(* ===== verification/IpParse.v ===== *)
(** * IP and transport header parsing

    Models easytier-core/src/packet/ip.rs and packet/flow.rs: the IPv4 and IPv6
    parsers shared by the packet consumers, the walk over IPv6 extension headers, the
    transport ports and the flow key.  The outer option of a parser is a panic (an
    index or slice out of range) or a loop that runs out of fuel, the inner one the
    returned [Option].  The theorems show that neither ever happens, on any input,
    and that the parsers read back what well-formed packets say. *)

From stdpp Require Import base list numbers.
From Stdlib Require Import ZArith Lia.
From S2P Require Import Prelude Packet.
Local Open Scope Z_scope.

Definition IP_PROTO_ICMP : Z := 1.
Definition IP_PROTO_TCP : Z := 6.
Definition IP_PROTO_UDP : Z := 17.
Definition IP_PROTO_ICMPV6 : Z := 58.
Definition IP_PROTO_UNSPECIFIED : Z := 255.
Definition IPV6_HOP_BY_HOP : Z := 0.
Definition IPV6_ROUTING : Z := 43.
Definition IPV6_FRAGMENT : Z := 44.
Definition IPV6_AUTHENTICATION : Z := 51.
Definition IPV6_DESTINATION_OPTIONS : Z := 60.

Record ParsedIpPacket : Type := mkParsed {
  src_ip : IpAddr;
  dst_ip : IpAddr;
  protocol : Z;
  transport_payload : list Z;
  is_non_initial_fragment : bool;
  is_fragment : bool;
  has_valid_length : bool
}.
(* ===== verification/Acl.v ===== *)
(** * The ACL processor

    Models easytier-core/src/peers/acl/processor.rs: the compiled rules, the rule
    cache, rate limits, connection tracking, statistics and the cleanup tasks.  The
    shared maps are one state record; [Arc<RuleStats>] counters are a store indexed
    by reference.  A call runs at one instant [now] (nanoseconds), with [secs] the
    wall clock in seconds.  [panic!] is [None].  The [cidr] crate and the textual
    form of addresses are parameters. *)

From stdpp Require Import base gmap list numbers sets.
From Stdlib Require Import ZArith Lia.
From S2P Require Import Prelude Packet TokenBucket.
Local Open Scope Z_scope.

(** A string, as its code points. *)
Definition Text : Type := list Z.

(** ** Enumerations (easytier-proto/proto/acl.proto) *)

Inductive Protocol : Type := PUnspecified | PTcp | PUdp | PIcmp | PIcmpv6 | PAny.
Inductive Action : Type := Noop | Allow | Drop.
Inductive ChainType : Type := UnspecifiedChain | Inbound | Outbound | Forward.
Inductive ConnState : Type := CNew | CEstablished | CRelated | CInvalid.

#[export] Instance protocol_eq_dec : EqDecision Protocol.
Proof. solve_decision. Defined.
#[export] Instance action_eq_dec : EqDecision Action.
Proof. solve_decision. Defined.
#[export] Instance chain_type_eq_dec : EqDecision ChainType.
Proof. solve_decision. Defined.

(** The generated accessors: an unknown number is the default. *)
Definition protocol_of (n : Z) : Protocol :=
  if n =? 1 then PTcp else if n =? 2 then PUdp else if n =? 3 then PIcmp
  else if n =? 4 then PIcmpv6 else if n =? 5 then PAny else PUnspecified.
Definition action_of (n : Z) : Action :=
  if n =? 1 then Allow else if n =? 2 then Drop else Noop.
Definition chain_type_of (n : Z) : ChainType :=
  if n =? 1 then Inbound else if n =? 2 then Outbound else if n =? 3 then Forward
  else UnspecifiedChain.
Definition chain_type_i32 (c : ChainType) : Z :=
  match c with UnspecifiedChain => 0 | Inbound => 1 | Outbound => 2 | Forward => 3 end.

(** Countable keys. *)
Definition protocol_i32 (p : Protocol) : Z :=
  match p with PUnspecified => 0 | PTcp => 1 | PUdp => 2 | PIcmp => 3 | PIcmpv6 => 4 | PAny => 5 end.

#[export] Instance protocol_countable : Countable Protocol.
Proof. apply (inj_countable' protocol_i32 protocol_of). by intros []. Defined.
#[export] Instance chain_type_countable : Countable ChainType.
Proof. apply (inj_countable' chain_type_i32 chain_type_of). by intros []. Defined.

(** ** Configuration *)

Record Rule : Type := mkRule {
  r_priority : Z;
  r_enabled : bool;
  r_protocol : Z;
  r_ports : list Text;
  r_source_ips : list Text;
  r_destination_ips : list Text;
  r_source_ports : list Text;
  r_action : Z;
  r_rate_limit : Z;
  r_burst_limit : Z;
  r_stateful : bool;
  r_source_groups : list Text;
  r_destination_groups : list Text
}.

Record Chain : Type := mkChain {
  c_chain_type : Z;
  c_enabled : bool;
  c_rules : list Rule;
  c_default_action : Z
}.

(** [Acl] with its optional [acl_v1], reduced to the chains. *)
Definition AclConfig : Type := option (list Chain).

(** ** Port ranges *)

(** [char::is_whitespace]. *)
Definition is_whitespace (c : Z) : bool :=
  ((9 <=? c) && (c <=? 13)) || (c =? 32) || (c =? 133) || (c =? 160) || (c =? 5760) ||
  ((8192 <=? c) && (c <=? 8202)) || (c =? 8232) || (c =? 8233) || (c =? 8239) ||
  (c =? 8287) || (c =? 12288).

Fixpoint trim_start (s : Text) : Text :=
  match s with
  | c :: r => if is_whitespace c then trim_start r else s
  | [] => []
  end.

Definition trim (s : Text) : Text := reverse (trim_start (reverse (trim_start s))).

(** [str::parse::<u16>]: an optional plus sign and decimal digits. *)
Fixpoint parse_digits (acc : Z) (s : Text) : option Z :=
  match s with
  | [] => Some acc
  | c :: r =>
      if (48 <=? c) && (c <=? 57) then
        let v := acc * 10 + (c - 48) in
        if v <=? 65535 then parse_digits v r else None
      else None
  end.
━━━━━━━━━━━━━━━━
■ Problem to work on ■
In the listing above, locate the line containing "Definition IP_PROTO_ICMP : Z := 1." and the line containing "Inductive ConnState : Type", then transcribe both and every line between them verbatim.

■ Result ■
Definition IP_PROTO_ICMP : Z := 1.
Definition IP_PROTO_TCP : Z := 6.
Definition IP_PROTO_UDP : Z := 17.
Definition IP_PROTO_ICMPV6 : Z := 58.
Definition IP_PROTO_UNSPECIFIED : Z := 255.
Definition IPV6_HOP_BY_HOP : Z := 0.
Definition IPV6_ROUTING : Z := 43.
Definition IPV6_FRAGMENT : Z := 44.
Definition IPV6_AUTHENTICATION : Z := 51.
Definition IPV6_DESTINATION_OPTIONS : Z := 60.

Record ParsedIpPacket : Type := mkParsed {
  src_ip : IpAddr;
  dst_ip : IpAddr;
  protocol : Z;
  transport_payload : list Z;
  is_non_initial_fragment : bool;
  is_fragment : bool;
  has_valid_length : bool
}.
(* ===== verification/Acl.v ===== *)
(** * The ACL processor

    Models easytier-core/src/peers/acl/processor.rs: the compiled rules, the rule
    cache, rate limits, connection tracking, statistics and the cleanup tasks.  The
    shared maps are one state record; [Arc<RuleStats>] counters are a store indexed
    by reference.  A call runs at one instant [now] (nanoseconds), with [secs] the
    wall clock in seconds.  [panic!] is [None].  The [cidr] crate and the textual
    form of addresses are parameters. *)

From stdpp Require Import base gmap list numbers sets.
From Stdlib Require Import ZArith Lia.
From S2P Require Import Prelude Packet TokenBucket.
Local Open Scope Z_scope.

(** A string, as its code points. *)
Definition Text : Type := list Z.

(** ** Enumerations (easytier-proto/proto/acl.proto) *)

Inductive Protocol : Type := PUnspecified | PTcp | PUdp | PIcmp | PIcmpv6 | PAny.
Inductive Action : Type := Noop | Allow | Drop.
Inductive ChainType : Type := UnspecifiedChain | Inbound | Outbound | Forward.
Inductive ConnState : Type := CNew | CEstablished | CRelated | CInvalid.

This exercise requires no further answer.